説明

ミシン

【課題】縫い代を目標値通りに縫製を行う。
【解決手段】被縫製物CU,CDを水平に送る主送り機構20と、被縫製物を被縫製物幅方向に沿って移動させる横送り機構30,36と、縫い代を検出するための端部検出装置40,60と、被縫製物の縫い代が目標値となるように横送り機構を制御する制御装置130とを備え、端部検出装置は反射面12を照射する光源631と、反射面による反射光を受光する複数の受光部が複数並んで設けられた検出素子65と、光源からの照射光を平行光化し、反射面に対して垂直方向又は当該垂直方向に対して被縫製物幅方向に沿った軸回りに傾斜した方向から平行光化した照射光を照射する光学素子632とを備えている。

【発明の詳細な説明】
【技術分野】
【0001】
本発明は、被縫製物の側端部の位置検出を行い被縫製物の縫い代を目標値に制御するミシンに関するものである。
【背景技術】
【0002】
図18に示すように、上布Uと下布Dのそれぞれの縫い代が一致するように縫い合わせる縫製を行う従来のミシン100は、縫い目の形成方向に沿って上布Uと下布Dとを送る送り歯(図示略)と、縫い針101の上流側において上布Uと下布Dのそれぞれを布送り方向に直交する方向に個別に送る上下の横送り機構102(上側のみ図示)と、各横送り機構102と送り歯との間で、上布Uと下布Dのそれぞれを縫い代側の側端部位置を検出する布端検出装置110(上側のみ図示)とを備え、検出された上布Uと下布Dのそれぞれを側端部位置に基づいてそれぞれの布を横送り機構102で適正な位置に送りつつ縫製を行っている。
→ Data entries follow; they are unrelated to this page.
(** A first access to a plaintext document: two parameters written, the
    object rewritten with masked values, the plaintext returned. *)
Example first_access :
  sent world0 world12
  = [PutParameterCommand "/pii/client-1/credentials" (JSON.stringify client1)
       "String" true;
     PutParameterCommand "/pii/client-2/credentials" (JSON.stringify client2)
       "String" true;
     PutObjectCommand bucket key
       (JSON.stringifyPretty
          {| lastUpdated := clock world0;
             credentials :=
               [ {| clientId := "client-1"; apiKey := "****3xyz" |};
                 {| clientId := "client-2"; apiKey := "****6uvw" |} ] |})] /\
  (run (fileOf [client1; client2]) key world0).2
  = inr {| lastUpdated := clock world0; credentials := [client1; client2] |}.
Proof. vm_compute. split; reflexivity. Qed.

(** C1, on a document the code can be given.  [client-3] was stored with
    the two-character secret ['ab'], so the bucket holds ['****ab'] for it;
    a plaintext entry is then added.  The run fetches ['ab'] for
    [client-3], whose mask is ['****ab'], yet the object it writes holds
    ['******ab'] for that entry: [redactCredential] is applied to the
    entries of the input, not to the resolved ones. *)
Theorem rewrite_masks_the_input_entry :
  credentials masked3_plain2
  = [ {| clientId := "client-3"; apiKey := "****ab" |}; client2 ] /\
  ssm world3 !! "/pii/client-3/credentials"
  = Some (js "{'clientId':'client-3','apiKey':'ab'}") /\
  (run masked3_plain2 key world3).2
  = inr {| lastUpdated := clock world3; credentials := [client3; client2] |} /\
  sent world3 (run masked3_plain2 key world3).1
  = [GetParameterCommand "/pii/client-3/credentials";
     PutParameterCommand "/pii/client-2/credentials" (JSON.stringify client2)
       "String" true;
     PutObjectCommand "test-bucket" "test-key.json" (js
"{
  'lastUpdated': '2025-10-24T09:00:00.000Z',
  'credentials': [
    {
      'clientId': 'client-3',
      'apiKey': '******ab'
    },
    {
      'clientId': 'client-2',
      'apiKey': '****6uvw'
    }
  ]
}")] /\
  apiKey (redactCredential client3) = "****ab".
Proof. vm_compute. repeat split; reflexivity. Qed.

(** C2 as stated fails: the first entry is plaintext, but the record of the
    second, masked, entry is missing, the run aborts and no object is
    written. *)
Lemma write_iff_plaintext_counterexample :
  ~ (existsb isPutObject (sent world0 (run plain1_masked2 key world0).1) = true
     <-> existsb (fun cred => negb (JS.startsWith (apiKey cred) "****"))
           (credentials plain1_masked2) = true).
Proof.
  intros [_ H].
  assert (E : existsb (fun cred => negb (JS.startsWith (apiKey cred) "****"))
                (credentials plain1_masked2) = true) by reflexivity.
  apply H in E. vm_compute in E. discriminate E.
Qed.


End OnScenarios.

Lemma object_write_iff_plaintext_and_resolved_witness :
  existsb (fun cred => negb (JS.startsWith (apiKey cred) "****"))
    (credentials Scenario.masked12) = false /\
  existsb isPutObject
    (sent Scenario.world12
       (Scenario.run Scenario.masked12 Scenario.key Scenario.world12).1) = false /\
  s3 (Scenario.run Scenario.masked12 Scenario.key Scenario.world12).1
  = s3 Scenario.world12 /\
  forall out,
    (Scenario.run Scenario.masked12 Scenario.key Scenario.world12).2 = inr out ->
    lastUpdated out = lastUpdated Scenario.masked12.
Proof.
  split; [reflexivity |].
  apply (object_write_iff_plaintext_and_resolved Scenario.bucket
           JSON.parseCredential Scenario.masked12 Scenario.key Scenario.world12).
  reflexivity.
Defined.


Lemma all_masked_only_reads_witness :
  Forall (fun cred => JS.startsWith (apiKey cred) "****" = true)
    (credentials Scenario.masked12) /\
  sent Scenario.world12
    (Scenario.run Scenario.masked12 Scenario.key Scenario.world12).1
  = [GetParameterCommand "/pii/client-1/credentials";
     GetParameterCommand "/pii/client-2/credentials"] /\
  ssm (Scenario.run Scenario.masked12 Scenario.key Scenario.world12).1
  = ssm Scenario.world12.
Proof.
  assert (H : Forall (fun cred => JS.startsWith (apiKey cred) "****" = true)
                (credentials Scenario.masked12))
    by (repeat constructor).
  split; [exact H |].
  destruct (all_masked_only_reads Scenario.bucket JSON.parseCredential
              Scenario.masked12 Scenario.key Scenario.world12 H)
    as (_ & A & _ & _ & _ & B & _).
  split; [exact A | exact B].
Defined.

Lemma order_preserved_witness :
  Scenario.run Scenario.masked3_plain2 Scenario.key Scenario.world3
  = ((Scenario.run Scenario.masked3_plain2 Scenario.key Scenario.world3).1,
     inr {| lastUpdated := clock Scenario.world3;
            credentials := [Scenario.client3; Scenario.client2] |}) /\
  length [Scenario.client3; Scenario.client2]
  = length (credentials Scenario.masked3_plain2).
Proof.
  assert (E : Scenario.run Scenario.masked3_plain2 Scenario.key Scenario.world3
              = ((Scenario.run Scenario.masked3_plain2 Scenario.key
                    Scenario.world3).1,
                 inr {| lastUpdated := clock Scenario.world3;
                        credentials := [Scenario.client3; Scenario.client2] |}))
    by (vm_compute; reflexivity).
  split; [exact E |].
  exact (proj1 (order_preserved Scenario.bucket JSON.parseCredential
                  _ _ _ _ _ E)).
Defined.

Lemma plaintext_entry_stored_witness :
  JS.startsWith (apiKey Scenario.client1) "****" = false /\
  (Scenario.store Scenario.client1 Scenario.world0).2 = inr Scenario.client1 /\
  ssm (Scenario.store Scenario.client1 Scenario.world0).1
    !! "/pii/client-1/credentials"
  = Some (JSON.stringify Scenario.client1).
Proof.
  split; [reflexivity |].
  destruct (plaintext_entry_stored Scenario.bucket JSON.parseCredential
              Scenario.client1 Scenario.world0 eq_refl) as (A & _ & _ & B & _).
  split; [exact A | exact B].
Defined.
なお、図中の符号Fは送り歯による布送り方向を示している(例えば、特許文献1参照)。また、図示のY軸方向は水平且つ布送り方向に平行な方向であり、X軸方向は水平且つY軸方向に直交する方向であり、Z軸方向は鉛直上下方向を示している。
【0003】
図19は図18の上側の布端検出装置110のW−W線に沿った断面図である。
上側の布端検出装置110は、上布Uの側端部を検出する検出光の光源111と、検出光を布送り方向Fに対して直交する方向(X軸方向)に沿ったスリット光にするためのレンズ112と、上布Uを載置する反射板103の上面によるスリット光の反射光を受光するライン上のイメージセンサ113と、反射光をイメージセンサ113に結像させるレンズ114とを備えている。
イメージセンサ113は、X軸方向に沿って複数の受光素子が並んで形成されており、反射板103へのスリット光が上布Uの側端部で遮蔽されることにより生じる各受光素子の受光強度の変化により上布Uの側端部の位置を検出する。
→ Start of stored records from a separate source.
(** * util.hpp: coordinates, the coordinate range, Grid and RingBuffer

    A shallow embedding of [src/util.hpp].  C++ [int] is a [Z] together with
    its range: every arithmetic operation of the source is a checked operation
    whose result is [Undef] when the mathematical result is not representable
    (signed overflow has no defined behaviour in C++).  Heap storage obtained
    with [new T[n]] lives in a store that maps block addresses to arrays of
    cells, so that two objects holding the same pointer share their cells. *)

From stdpp Require Import gmap strings list fin_maps sorting.

Local Open Scope Z_scope.

(* ===================================================================== *)
(** ** Outcomes of running a piece of C++                                 *)
(* ===================================================================== *)

(** A computation returns a value, leaves by [throw], or has no defined
    behaviour. *)
Inductive outcome (A : Type) : Type :=
| Ret (a : A)
| Throw (what : string)
| Undef.

Arguments Ret {A} a.
Arguments Throw {A} what.
Arguments Undef {A}.

#[global] Instance outcome_ret : MRet outcome := fun A a => Ret a.

#[global] Instance outcome_bind : MBind outcome := fun A B k m =>
  match m with
  | Ret a => k a
  | Throw s => Throw s
  | Undef => Undef
  end.

(* ===================================================================== *)
(** ** The type int                                                       *)
(* ===================================================================== *)

Definition int_min : Z := - 2 ^ 31.
Definition int_max : Z := 2 ^ 31 - 1.

Definition in_int (z : Z) : Prop := int_min <= z <= int_max.

Definition fits (z : Z) : bool := (int_min <=? z) && (z <=? int_max).

Definition chk (z : Z) : outcome Z := if fits z then Ret z else Undef.

Definition int_add (a b : Z) : outcome Z := chk (a + b).
Definition int_sub (a b : Z) : outcome Z := chk (a - b).
Definition int_mul (a b : Z) : outcome Z := chk (a * b).

(** [a % b]: truncated division; undefined when [b] is zero or when the
    quotient is not representable. *)
Definition int_rem (a b : Z) : outcome Z :=
  if b =? 0 then Undef
  else if fits (Z.quot a b) then Ret (Z.rem a b) else Undef.

(** Conversion of [bool] to [int], as in [(end_ < begin_) * capacity()]. *)
Definition b2z (b : bool) : Z := if b then 1 else 0.

(* ===================================================================== *)
(** ** Coordinates                                                        *)
(* ===================================================================== *)

Inductive Dir : Type := up | down | left | right.

(** [operator - (Dir)] *)
Definition Dir_neg (dir : Dir) : Dir :=
  match dir with
  | up => down
  | down => up
  | left => right
  | right => left
  end.

Record Coord : Type := mkCoord { x : Z; y : Z }.

(** [operator == (Coord, Coord)] and [operator != (Coord, Coord)] *)
Definition Coord_eq (a b : Coord) : bool := (x a =? x b) && (y a =? y b).
Definition Coord_ne (a b : Coord) : bool := negb (Coord_eq a b).

(** [operator + (Coord, Dir)] *)
Definition Coord_add (a : Coord) (dir : Dir) : outcome Coord :=
  match dir with
  | up => y' ← int_sub (y a) 1; Ret (mkCoord (x a) y')
  | down => y' ← int_add (y a) 1; Ret (mkCoord (x a) y')
  | left => x' ← int_sub (x a) 1; Ret (mkCoord x' (y a))
  | right => x' ← int_add (x a) 1; Ret (mkCoord x' (y a))
  end.

(** [operator - (Coord, Coord)]: the spec's [direction_between(a, b)].  The
    second test of each branch is evaluated only when the first one fails;
    when [a.x == b.x] the [else if] is never entered. *)
Definition Coord_sub (a b : Coord) : outcome Dir :=
  if x a =? x b then
    t ← int_sub (y b) 1;
    if y a =? t then Ret up
    else
      t' ← int_add (y b) 1;
      if y a =? t' then Ret down else Throw "Not a dir"
  else if y a =? y b then
    t ← int_sub (x b) 1;
    if x a =? t then Ret left
    else
      t' ← int_add (x b) 1;
      if x a =? t' then Ret right else Throw "Not a dir"
  else Throw "Not a dir".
そして、布端検出装置110による上布Uの側端部位置が適正な位置からズレている場合に、適正な位置に戻す方向に横送り機構102を作動させて常に布の側端部が適正な位置を維持するよう制御を行っている。
なお、下布Dの布端検出装置についても上布Uと同様の構成からなり、下布Dの横送り機構も同様の制御が行われている。
【先行技術文献】
【特許文献】
【0004】
【特許文献1】特開昭59−174189号公報
【発明の概要】
【発明が解決しようとする課題】
【0005】
しかしながら、上記ミシン100の布端検出装置110は、その検出光の光源111が拡散光を発することから以下に示す問題が生じていた。
図20は布端検出装置110を布送り方向に沿った視線から見た図である。図示のように、上布Uが反射板103から隙間を生じた場合や上布Uが厚い生地である場合には、上布Uの上面が反射板103から離れてしまう。その場合、上布Uの上面が反射板103の上面に近い位置にあって本来検出されるべき上布Uの側端部の検出位置P11から離れた見せかけの検出位置P12が検出され、側端部の位置が正しく認識されないという問題があった。
なお、下布Dの布端検出装置120も同様にその光源121が拡散光を発することから、下布Dの下面が反射板103に対向する下布検出面104から離れている場合に、本来の検出位置P21から離れた見せかけの検出位置P22が検出され、やはり、側端部の位置が正しく認識されないという問題があった。
【0006】
また、上布Uの布端検出装置110は、光源111及びレンズ112の光軸が主に下方を向いた状態となるように配設されており、そのため、光源布端検出装置110の上下方向の厚みを薄くすることが困難な構造となっていた。上布Uの布端検出装置110は、横送り機構102と布押さえとの間の狭い領域に配置されることから布端検出装置110の上下方向の小型化が望まれているが、上記の構造により小型化が困難であった。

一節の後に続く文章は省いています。